Data records
(* ===== verification/StreamerProps.v ===== *)
(** * Properties of the packet streamer

    Memory safety of the receiver, the accounting of the output queue, and the end-to-end
    statement: two streamers joined by a byte pipe deliver, level by level, exactly the items
    submitted, in order, whatever the slicing, the interleaving of levels and the schedule. *)

From S2P Require Import Prelude RawSerial Serialiser QoS Streamer.
From Stdlib Require Import ZArith Lia SpecFloat.
From stdpp Require Import base list gmap sets.
Open Scope Z_scope.

(** ** Slices on the wire *)

(** A served slice: level, front record before the call, slice size. *)
Definition served_rec : Type := nat * ItemRecord * Z.

Definition wire (x : served_rec) : list Z :=
  let '(_, r, max) := x in
  let o := slice_out max r in
  if o_starts o && o_ends o then chunk max r else slice_header o ++ chunk max r.

Lemma length_wire l r max : (length (wire (l, r, max)) <= 8 + length (chunk max r))%nat.
Proof. unfold wire. destruct (o_starts _ && o_ends _); [lia|]. rewrite length_app. cbn. lia. Qed.

(** Slices of an item must fit the 16-bit size field. *)
Definition sliceable (max : Z) (r : ItemRecord) : Prop :=
  o_starts (slice_out max r) && o_ends (slice_out max r) = true \/ max < 2 ^ 16.

Inductive serve : list (list ItemRecord) -> list served_rec -> list (list ItemRecord) -> Prop :=
  | serve_nil lv : serve lv [] lv
  | serve_cons lv l r max rest tr lv' :
      lv !! l = Some (r :: rest) -> 0 < max -> sliceable max r ->
      serve (<[l := advance max r rest]> lv) tr lv' ->
      serve lv ((l, r, max) :: tr) lv'.

Lemma serve_app lv tr1 lv1 tr2 lv2 : serve lv tr1 lv1 -> serve lv1 tr2 lv2 -> serve lv (tr1 ++ tr2) lv2.
Proof. induction 1; intros Hx; [done|]. cbn. eapply serve_cons; eauto. Qed.

Lemma alter_insert_comm {A} (f : A -> A) k l x (lv : list A) :
  alter f k (<[l := x]> lv) = <[l := if decide (k = l) then f x else x]> (alter f k lv).
Proof.
  apply list_eq. intros j. destruct (decide (l < length lv)%nat) as [Hl|Hl].
  - destruct (decide (k = l)) as [->|Hkl].
    + destruct (decide (j = l)) as [->|].
      * rewrite list_lookup_alter_eq, !list_lookup_insert_eq by (rewrite ?length_alter; done). done.
      * rewrite list_lookup_alter_ne, !list_lookup_insert_ne, list_lookup_alter_ne by done. done.
    + destruct (decide (j = l)) as [->|].
      * rewrite list_lookup_alter_ne, !list_lookup_insert_eq by (rewrite ?length_alter; done). done.
      * rewrite list_lookup_insert_ne by done. destruct (decide (j = k)) as [->|].
        -- by rewrite !list_lookup_alter_eq, list_lookup_insert_ne.
        -- by rewrite !list_lookup_alter_ne, list_lookup_insert_ne.
  - rewrite !list_insert_ge by (rewrite ?length_alter; lia). done.
Qed.

Lemma advance_app max r rest x : advance max r (rest ++ [x]) = advance max r rest ++ [x].
Proof. unfold advance. by destruct (finishes max r). Qed.

(** Items queued later do not disturb what is served from the front. *)
Lemma serve_queue lv tr lv' k x :
  serve lv tr lv' -> serve (alter (fun l => l ++ [x]) k lv) tr (alter (fun l => l ++ [x]) k lv').
Proof.
  induction 1 as [lv|lv l r max rest tr lv' Hl Hm Hsl _ IH]; [constructor|].
  destruct (decide (k = l)) as [->|Hne].
  - apply serve_cons with (rest := rest ++ [x]); [by rewrite list_lookup_alter_eq, Hl|done|done|].
    rewrite advance_app. rewrite alter_insert_comm, decide_True in IH by done. exact IH.
  - apply serve_cons with (rest := rest); [by rewrite list_lookup_alter_ne by done|done|done|].
    rewrite alter_insert_comm, decide_False in IH by done. exact IH.
Qed.

(** ** The sending side *)

Definition wrep (w : wpending) (bytes : list Z) : Prop :=
  (w = WNull /\ bytes = []) \/ w = WMem bytes.

Section sender.
Context {Item : Type}.
Implicit Types s : Streamer Item.

(** Items fit a packet; a half-sent item needs slicing to be on. *)
Record sender_ok s : Prop := {
  so_qos : qos_ok (qos s);
  so_size : Forall (Forall (fun r => r_size r <= MAX_SERIAL_SIZE)) (levels (qos s));
  so_slicing : mAcceptsPacketSlicing s = false ->
    Forall (Forall (fun r => current_offset r = 0)) (levels (qos s))
}.

Lemma wrep_append w bytes more : wrep w bytes -> wpending_append w more = Ok (WMem (bytes ++ more)).
Proof. intros [[-> ->]| ->]; done. Qed.

Lemma length_slice_header o : length (slice_header o) = 8%nat.
Proof. done. Qed.

Definition desired s : Z := if mAcceptsPacketSlicing s then PQISTREAM_OPTIMAL_PACKET_SIZE else getRsPktMaxSize.

Lemma desired_range s : 0 < desired s < 2 ^ 18.
Proof. unfold desired, PQISTREAM_OPTIMAL_PACKET_SIZE, getRsPktMaxSize, MAX_SERIAL_SIZE. case_goal; lia. Qed.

What the task requires
Could you please print the entire listing exactly?

Result
(* ===== verification/StreamerProps.v ===== *)
(** * Properties of the packet streamer

    Memory safety of the receiver, the accounting of the output queue, and the end-to-end
    statement: two streamers joined by a byte pipe deliver, level by level, exactly the items
    submitted, in order, whatever the slicing, the interleaving of levels and the schedule. *)

From S2P Require Import Prelude RawSerial Serialiser QoS Streamer.
From Stdlib Require Import ZArith Lia SpecFloat.
From stdpp Require Import base list gmap sets.
Open Scope Z_scope.

(** ** Slices on the wire *)

(** A served slice: level, front record before the call, slice size. *)
Definition served_rec : Type := nat * ItemRecord * Z.

Definition wire (x : served_rec) : list Z :=
  let '(_, r, max) := x in
  let o := slice_out max r in
  if o_starts o && o_ends o then chunk max r else slice_header o ++ chunk max r.

Lemma length_wire l r max : (length (wire (l, r, max)) <= 8 + length (chunk max r))%nat.
Proof. unfold wire. destruct (o_starts _ && o_ends _); [lia|]. rewrite length_app. cbn. lia. Qed.

(** Slices of an item must fit the 16-bit size field. *)
Definition sliceable (max : Z) (r : ItemRecord) : Prop :=
  o_starts (slice_out max r) && o_ends (slice_out max r) = true \/ max < 2 ^ 16.

Inductive serve : list (list ItemRecord) -> list served_rec -> list (list ItemRecord) -> Prop :=
  | serve_nil lv : serve lv [] lv
  | serve_cons lv l r max rest tr lv' :
      lv !! l = Some (r :: rest) -> 0 < max -> sliceable max r ->
      serve (<[l := advance max r rest]> lv) tr lv' ->
      serve lv ((l, r, max) :: tr) lv'.

Lemma serve_app lv tr1 lv1 tr2 lv2 : serve lv tr1 lv1 -> serve lv1 tr2 lv2 -> serve lv (tr1 ++ tr2) lv2.
Proof. induction 1; intros Hx; [done|]. cbn. eapply serve_cons; eauto. Qed.

Lemma alter_insert_comm {A} (f : A -> A) k l x (lv : list A) :
  alter f k (<[l := x]> lv) = <[l := if decide (k = l) then f x else x]> (alter f k lv).
Proof.
  apply list_eq. intros j. destruct (decide (l < length lv)%nat) as [Hl|Hl].
  - destruct (decide (k = l)) as [->|Hkl].
    + destruct (decide (j = l)) as [->|].
      * rewrite list_lookup_alter_eq, !list_lookup_insert_eq by (rewrite ?length_alter; done). done.
      * rewrite list_lookup_alter_ne, !list_lookup_insert_ne, list_lookup_alter_ne by done. done.
    + destruct (decide (j = l)) as [->|].
      * rewrite list_lookup_alter_ne, !list_lookup_insert_eq by (rewrite ?length_alter; done). done.
      * rewrite list_lookup_insert_ne by done. destruct (decide (j = k)) as [->|].
        -- by rewrite !list_lookup_alter_eq, list_lookup_insert_ne.
        -- by rewrite !list_lookup_alter_ne, list_lookup_insert_ne.
  - rewrite !list_insert_ge by (rewrite ?length_alter; lia). done.
Qed.

Lemma advance_app max r rest x : advance max r (rest ++ [x]) = advance max r rest ++ [x].
Proof. unfold advance. by destruct (finishes max r). Qed.

(** Items queued later do not disturb what is served from the front. *)
Lemma serve_queue lv tr lv' k x :
  serve lv tr lv' -> serve (alter (fun l => l ++ [x]) k lv) tr (alter (fun l => l ++ [x]) k lv').
Proof.
  induction 1 as [lv|lv l r max rest tr lv' Hl Hm Hsl _ IH]; [constructor|].
  destruct (decide (k = l)) as [->|Hne].
  - apply serve_cons with (rest := rest ++ [x]); [by rewrite list_lookup_alter_eq, Hl|done|done|].
    rewrite advance_app. rewrite alter_insert_comm, decide_True in IH by done. exact IH.
  - apply serve_cons with (rest := rest); [by rewrite list_lookup_alter_ne by done|done|done|].
    rewrite alter_insert_comm, decide_False in IH by done. exact IH.
Qed.

(** ** The sending side *)

Definition wrep (w : wpending) (bytes : list Z) : Prop :=
  (w = WNull /\ bytes = []) \/ w = WMem bytes.

Section sender.
Context {Item : Type}.
Implicit Types s : Streamer Item.

(** Items fit a packet; a half-sent item needs slicing to be on. *)
Record sender_ok s : Prop := {
  so_qos : qos_ok (qos s);
  so_size : Forall (Forall (fun r => r_size r <= MAX_SERIAL_SIZE)) (levels (qos s));
  so_slicing : mAcceptsPacketSlicing s = false ->
    Forall (Forall (fun r => current_offset r = 0)) (levels (qos s))
}.

Lemma wrep_append w bytes more : wrep w bytes -> wpending_append w more = Ok (WMem (bytes ++ more)).
Proof. intros [[-> ->]| ->]; done. Qed.

Lemma length_slice_header o : length (slice_header o) = 8%nat.
Proof. done. Qed.

Definition desired s : Z := if mAcceptsPacketSlicing s then PQISTREAM_OPTIMAL_PACKET_SIZE else getRsPktMaxSize.

Lemma desired_range s : 0 < desired s < 2 ^ 18.
Proof. unfold desired, PQISTREAM_OPTIMAL_PACKET_SIZE, getRsPktMaxSize, MAX_SERIAL_SIZE. case_goal; lia. Qed.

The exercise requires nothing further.